After many years of hard work in your undergrad studies, it can be overwhelming to already start thinking about your graduate program. 

Maybe you have a degree where there are endless career options, and you aren't quite sure what you want to do yet. Or maybe you do know exactly what you want to do, but you just need a break and want to recharge before you start your new journey. 

Regardless of your reasoning, there are plenty of ways that you can build personal and professional development before going back to grad school. We're going to break down some of the biggest benefits. 


1. Build Your Resume

If you aren't looking to get a job just yet, there are other ways to get experience and build up your resume and get prepared for those hard-hitting interview questions. 

You can find an internship for a future career you're interested in to get hands-on experience, or you can find a volunteer opportunity that you'd enjoy. One way to build your resume through volunteer experience is by joining a gap year program.

Even if you aren't getting paid, employers love to see that you're involved and engaged in your field of work. Any type of field experience shows future employers that you're passionate about your future and are always willing to learn. 

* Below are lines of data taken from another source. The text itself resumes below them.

Lemma mul_text_correct a b st :
  is_pattern f a -> is_pattern f b -> mul_text a b st = ieee_mul f a b st.
Proof.
  intros Ha Hb. unfold mul_text. rewrite !Hsign, !Hexp, !Hfrac, Hmaxe in * by assumption. cbv zeta.
  destruct (mag_zero_code a) as [-> HzA], (mag_zero_code b) as [-> HzB].
  pose proof (f_exp_range f Hf a). pose proof (f_exp_range f Hf b).
  pose proof (is_nan_iff f a) as Hna. pose proof (is_nan_iff f b) as Hnb.
  assert (Hnan : is_nan f a = true \/ is_nan f b = true ->
    (uiZ <- propagate a b ;; fret (of_ui uiZ)) st = ieee_mul f a b st).
  { intros H1. rewrite mul_nan by assumption. unfold fbind. rewrite Hprop. unfold ieee_nan, fret.
    now rewrite Hof_ui by (apply default_nan_pattern, Hf). }
  assert (Hspecial : forall y,
    (if negb (negb (f_mag f y =? 0))
     then softfloat_raiseFlags softfloat_flag_invalid ;; fret (of_ui defaultNaN)
     else fret (of_ui (packUI (xorb (f_sign f a) (f_sign f b)) (max_exp f) 0))) st
    = if f_mag f y =? 0 then ieee_nan f true st
      else (with_sign f (xorb (f_sign f a) (f_sign f b)) (inf_mag f), st)).
  { intros y. rewrite negb_involutive. destruct (f_mag f y =? 0).
    - unfold fbind, softfloat_raiseFlags, fret, ieee_nan.
      now rewrite Hdnan, Hof_ui by (apply default_nan_pattern, Hf).
    - unfold fret. now rewrite Hinf. }
  destruct (Z.eqb_spec (f_exp f a) (max_exp f)) as [EA|EA].
  - destruct (nz (f_frac f a) || _) eqn:Hc.
    + apply Hnan. apply orb_true_iff in Hc as [Hc|Hc].
      * left. apply Hna. split; [exact EA|now apply nz_true].
      * right. apply andb_prop in Hc as [E F]. apply Hnb. split; [now apply Z.eqb_eq|now apply nz_true].
    + apply orb_false_iff in Hc as [Hfa Hfb]. apply nz_false in Hfa. rewrite Hspecial.
      symmetry. apply (mul_inf f Hf a b st a b); [tauto|now apply is_inf_iff|].
      apply not_true_iff_false. rewrite Hnb. intros [E F]. rewrite E, Z.eqb_refl in Hfb.
      apply nz_true in F. rewrite F in Hfb. discriminate.
  - assert (is_finite f a = true) as HfA by now apply is_finite_iff.
    destruct (Z.eqb_spec (f_exp f b) (max_exp f)) as [EB|EB].
    + on_nz (f_frac f b); [apply Hnan; right; now apply Hnb|]. rewrite Hspecial.
      symmetry. apply (mul_inf f Hf a b st b a); [tauto|now apply is_inf_iff|].
      apply not_true_iff_false. rewrite Hna. tauto.
    + assert (is_finite f b = true) as HfB by now apply is_finite_iff.
      rewrite mul_finite by assumption. rewrite HzA, HzB.
      pose proof (normalize_code f Hf normSub hidden Hhidden HnormSub a) as HnA.
      pose proof (normalize_code f Hf normSub hidden Hhidden HnormSub b) as HnB.
      rewrite HzA in HnA. rewrite HzB in HnB.
      destruct (f_mag f a =? 0); [unfold fret; now rewrite Hzero|]. simpl orb.
      destruct (if negb (nz (f_exp f a)) then _ else _) as [eA mA].
      destruct (f_mag f b =? 0); [unfold fret; now rewrite Hzero|].
      destruct (if negb (nz (f_exp f b)) then _ else _) as [eB mB].
      apply Hcore; auto; lia.
Qed.
End MulText.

Taking a gap year before grad school


2. Time for Personal Growth and Reflection

While your undergrad years of college can be some of the best years of your life, they can also be stressful. You're often overwhelmed with responsibilities, from schoolwork to social obligations and everything in between. When there is so much going on, there's little time left to practice self-care and reflect on yourself. 

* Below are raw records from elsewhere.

(** Everything below half the smallest subnormal rounds alike. *)
Lemma round_result_tiny s M E M' E' st :
  0 < M -> 0 < M' -> Z.log2 M + E < emin f2 - 1 -> Z.log2 M' + E' < emin f2 - 1 ->
  round_result f2 s M E st = round_result f2 s M' E' st.
Proof.
  assert (H : forall M E, 0 < M -> Z.log2 M + E < emin f2 - 1 ->
    round_mag f2 (softfloat_roundingMode st) s M E
      = b2z (round_up (softfloat_roundingMode st) s false false Lt)
    /\ round_flags f2 st s M E = softfloat_flag_underflow .| softfloat_flag_inexact).
  { intros N F HN HF. destruct Hf2 as [H2 _].
    assert (Hu : ulp_exp f2 N F = emin f2) by (unfold ulp_exp; lia).
    pose proof (Z.log2_spec N HN) as [_ HN2]. pose proof (Z.log2_nonneg N).
    pose proof (pow2_le (Z.succ (Z.log2 N)) (emin f2 - F - 1) ltac:(lia)).
    pose proof (pow2_pred (emin f2 - F) ltac:(lia)).
    split.
    - unfold round_mag, round_shift. rewrite Hu, Z.sub_diag. destruct (Z.leb_spec (emin f2 - F) 0); [lia|].
      rewrite Z.div_small, Z.mod_small by lia. change (Z.odd 0) with false.
      replace (N =? 0) with false by (symmetry; apply Z.eqb_neq; lia).
      replace (2 * N ?= 2 ^ (emin f2 - F)) with Lt by (symmetry; apply Z.compare_lt_iff; lia). lia.
    - unfold round_flags, cut_exact. rewrite Hu. replace (emin f2 - F <=? 0) with false by (symmetry; apply Z.leb_gt; lia).
      rewrite Z.mod_small by lia. replace (N =? 0) with false by (symmetry; apply Z.eqb_neq; lia). simpl.
      replace (is_tiny f2 st s N F) with true; [reflexivity|]. symmetry. unfold is_tiny.
      destruct (softfloat_detectTininess st); apply Z.ltb_lt; [lia|].
      set (e := Z.log2 N + F - fb f2).
      assert (Z.log2 (round_shift (softfloat_roundingMode st) s N (e - F)) <= fb f2 + 1); [|lia].
      destruct (Z_lt_le_dec (round_shift (softfloat_roundingMode st) s N (e - F)) 1).
      { rewrite Z.log2_nonpos; lia. }
      apply Z.lt_succ_r. apply Z.log2_lt_pow2; [lia|]. unfold Z.succ.
      rewrite !pow2_succ by lia. pose proof (pow2_pos (fb f2) ltac:(lia)).
      unfold round_shift. destruct (Z.leb_spec (e - F) 0).
      + unfold e in *. assert (N * 2 ^ (- (Z.log2 N + F - fb f2 - F)) < 2 ^ (fb f2 + 1)); [|rewrite pow2_succ in *; lia].
        replace (fb f2 + 1) with (Z.succ (Z.log2 N) + (- (Z.log2 N + F - fb f2 - F))) by lia.
        rewrite pow2_split by lia. apply Z.mul_lt_mono_pos_r; [apply pow2_pos|]; lia.
      + assert (N / 2 ^ (e - F) < 2 ^ (fb f2 + 1)).
        { apply Z.div_lt_upper_bound; [apply pow2_pos; lia|]. rewrite <- pow2_split by lia.
          unfold e. replace (Z.log2 N + F - fb f2 - F + (fb f2 + 1)) with (Z.succ (Z.log2 N)) by lia. lia. }
        rewrite pow2_succ in * by lia.
        pose proof (b2z_range (round_up (softfloat_roundingMode st) s (Z.odd (N / 2 ^ (e - F)))
          (N mod 2 ^ (e - F) =? 0) (2 * (N mod 2 ^ (e - F)) ?= 2 ^ (e - F)))). lia. }
  intros HM HM' HE HE'. destruct (H M E HM HE) as [Ha Hb], (H M' E' HM' HE') as [Hc Hd].
  unfold round_result. now rewrite Ha, Hb, Hc, Hd.
Qed.
End Convert.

Taking a gap year can help you do some self-reflection and learn more about yourself than you ever realized. You might even gain a little extra self-confidence along the way. 

Post-college-grad life can be challenging for many people, but what matters most is how you spend this unique time in your life. Using this time mindfully can help you find more clarity about what you want in life and what the next step is for you.


3. Discover New Interests

Along with building your personal development by doing self-reflection and self-care, you also might take this time to discover new interests. 

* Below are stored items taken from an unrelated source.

(* ===== verification/SFToInt.v ===== *)
(** * Conversion from floating point to integers

    [s_roundToI32.c], [s_roundToUI32.c], [s_roundToI64.c], [s_roundToUI64.c], the
    twelve conversions with a rounding mode and the six to 8- and 16-bit
    integers built on them.  Each is
    proved equal to [ieee_to_int]: the value rounded once to an integer,
    delivered when it is in the range of the target and otherwise replaced by
    the nearest bound with the invalid flag; a NaN gives the upper bound.

    The rounding mode is an argument here, not the global one.  These routines
    have no branch for [softfloat_round_odd] and treat it as rounding toward
    zero ([int_mode]). *)

From Stdlib Require Import ZArith Lia Bool List.
From S2P Require Import Prelude SFBase SFSpec SFRound SFValue SFAddSub SFMul.

(** ** Results of invalid conversions, [specialize.h] *)

Definition ui8_fromPosOverflow : Z := 0xFF.
Definition ui8_fromNegOverflow : Z := 0.
Definition i8_fromPosOverflow : Z := 0x7F.
Definition i8_fromNegOverflow : Z := - 0x7F - 1.
Definition ui16_fromPosOverflow : Z := 0xFFFF.
Definition ui16_fromNegOverflow : Z := 0.
Definition i16_fromPosOverflow : Z := 0x7FFF.
Definition i16_fromNegOverflow : Z := - 0x7FFF - 1.
Definition ui32_fromPosOverflow : Z := 0xFFFFFFFF.
Definition ui32_fromNegOverflow : Z := 0.
Definition ui32_fromNaN : Z := 0xFFFFFFFF.
Definition i32_fromPosOverflow : Z := 0x7FFFFFFF.
Definition i32_fromNegOverflow : Z := - 0x7FFFFFFF - 1.
Definition i32_fromNaN : Z := 0x7FFFFFFF.
Definition ui64_fromPosOverflow : Z := 0xFFFFFFFFFFFFFFFF.
Definition ui64_fromNegOverflow : Z := 0.
Definition ui64_fromNaN : Z := 0xFFFFFFFFFFFFFFFF.
Definition i64_fromPosOverflow : Z := 0x7FFFFFFFFFFFFFFF.
Definition i64_fromNegOverflow : Z := u64 (- 0x7FFFFFFFFFFFFFFF - 1).
Definition i64_fromNaN : Z := 0x7FFFFFFFFFFFFFFF.

(** ** Rounding to an integer *)

Definition softfloat_shiftRightJam64Extra (a extra dist : Z) : Z * Z :=
  let '(v, e) :=
    if dist <? 64 then (a .>> dist, u64 (a .<< (u64 (- dist) .& 63)))
    else (0, if dist =? 64 then a else b2z (nz a)) in
  (v, e .| b2z (nz extra)).

Definition raise_inexact_if (b : bool) : fp unit :=
  if b then softfloat_raiseFlags softfloat_flag_inexact else fret tt.

Definition softfloat_roundToI32 (sign : bool) (sig : Z) (roundingMode : rounding_mode) (exact : bool) : fp Z :=
  let invalid :=
    softfloat_raiseFlags softfloat_flag_invalid ;;
    fret (if sign then i32_fromNegOverflow else i32_fromPosOverflow) in
  let roundNearEven := rm_eqb roundingMode softfloat_round_near_even in
  let roundIncrement := round_increment roundingMode sign 0x800 0xFFF in
  let roundBits := sig .& 0xFFF in
  let sig := u64 (sig + roundIncrement) in
  if nz (sig .& 0xFFFFF00000000000) then invalid
  else
    let sig32 := sig .>> 12 in
    let sig32 := sig32 .& u64 (Z.lnot (b2z (negb (nz (roundBits .^ 0x800)) && roundNearEven))) in
    let ui := u32 (if sign then u64 (- sig32) else sig32) in
    let z := s32 ui in
    if nz z && xorb (z <? 0) sign then invalid
    else
      raise_inexact_if (exact && nz roundBits) ;;
      fret z.

Definition softfloat_roundToUI32 (sign : bool) (sig : Z) (roundingMode : rounding_mode) (exact : bool) : fp Z :=
  let invalid :=
    softfloat_raiseFlags softfloat_flag_invalid ;;
    fret (if sign then ui32_fromNegOverflow else ui32_fromPosOverflow) in
  let roundNearEven := rm_eqb roundingMode softfloat_round_near_even in
  let roundIncrement := round_increment roundingMode sign 0x800 0xFFF in
  let roundBits := sig .& 0xFFF in
  let sig := u64 (sig + roundIncrement) in
  if nz (sig .& 0xFFFFF00000000000) then invalid
  else
    let sig32 := sig .>> 12 in
    let sig32 := sig32 .& u64 (Z.lnot (b2z (negb (nz (roundBits .^ 0x800)) && roundNearEven))) in
    if sign && nz sig32 then invalid
    else
      raise_inexact_if (exact && nz roundBits) ;;
      fret sig32.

Whether you decide to take your gap year to travel the world or even just visit a new town or city, you might discover some new interests you never even knew you had. 

New interests and passions can also help you pave the way for your future and decide what you might want in your professional career. 

Taking a gap year before grad school


How to Prepare for Grad School During Your Gap Year

A gap year before grad school can be a very unique time in your life, and it's unlikely you'll have a phase in life exactly like this again. You have so much freedom to discover where you want your life to go. 

While this can feel liberating, we know that it can also be overwhelming. There are some things you can do to prepare for grad school during this time so you don't feel as lost. 


1. Start Your Research

First and foremost, you'll want to start researching some schools and the programs that they offer. Do some research on what kind of resources the school has and the requirements for you to apply. 

If you're unsure of what you want to do yet, that's okay. But getting an idea of what certain schools offer might give you some guidance in what you might be interested in studying. 

Taking a gap year before grad school


2. Maintain Your Connections

Another important step is to have all of your documents and references in order. Applying for graduate school often requires transcripts from college and letters of recommendation from professors and/or previous employers. 

It's important to make sure you don't lose all of your connections after as a college graduate. They certainly will be important in this next chapter of your life. 


3. Consider Your Goals

As a professional and as a human, we all have goals that we someday want to achieve. These goals change over time and can often be simple or complex. 

It's important during this time of self-reflection to think about your personal and professional goals. What do you see yourself doing in 10 years? How can your next degree help you accomplish that? The Occupational Outlook Handbook is a great resource to help you find what types of careers are available with your graduate degree. 

Taking a gap year before grad school


Finding Your Path

The benefits of taking a gap year before grad school are endless. Taking a breath before moving to your next journey can help you re-center and focus on your goals. 

Maybe you're thinking of applying for an entry-level job to get your foot in the door of a company and get some work experience. Or maybe you have no idea what's next for you, and that's okay, too.

Either way, you'll likely learn more about yourself than you ever thought you could. And you might have some life-changing experiences you may not have had otherwise. 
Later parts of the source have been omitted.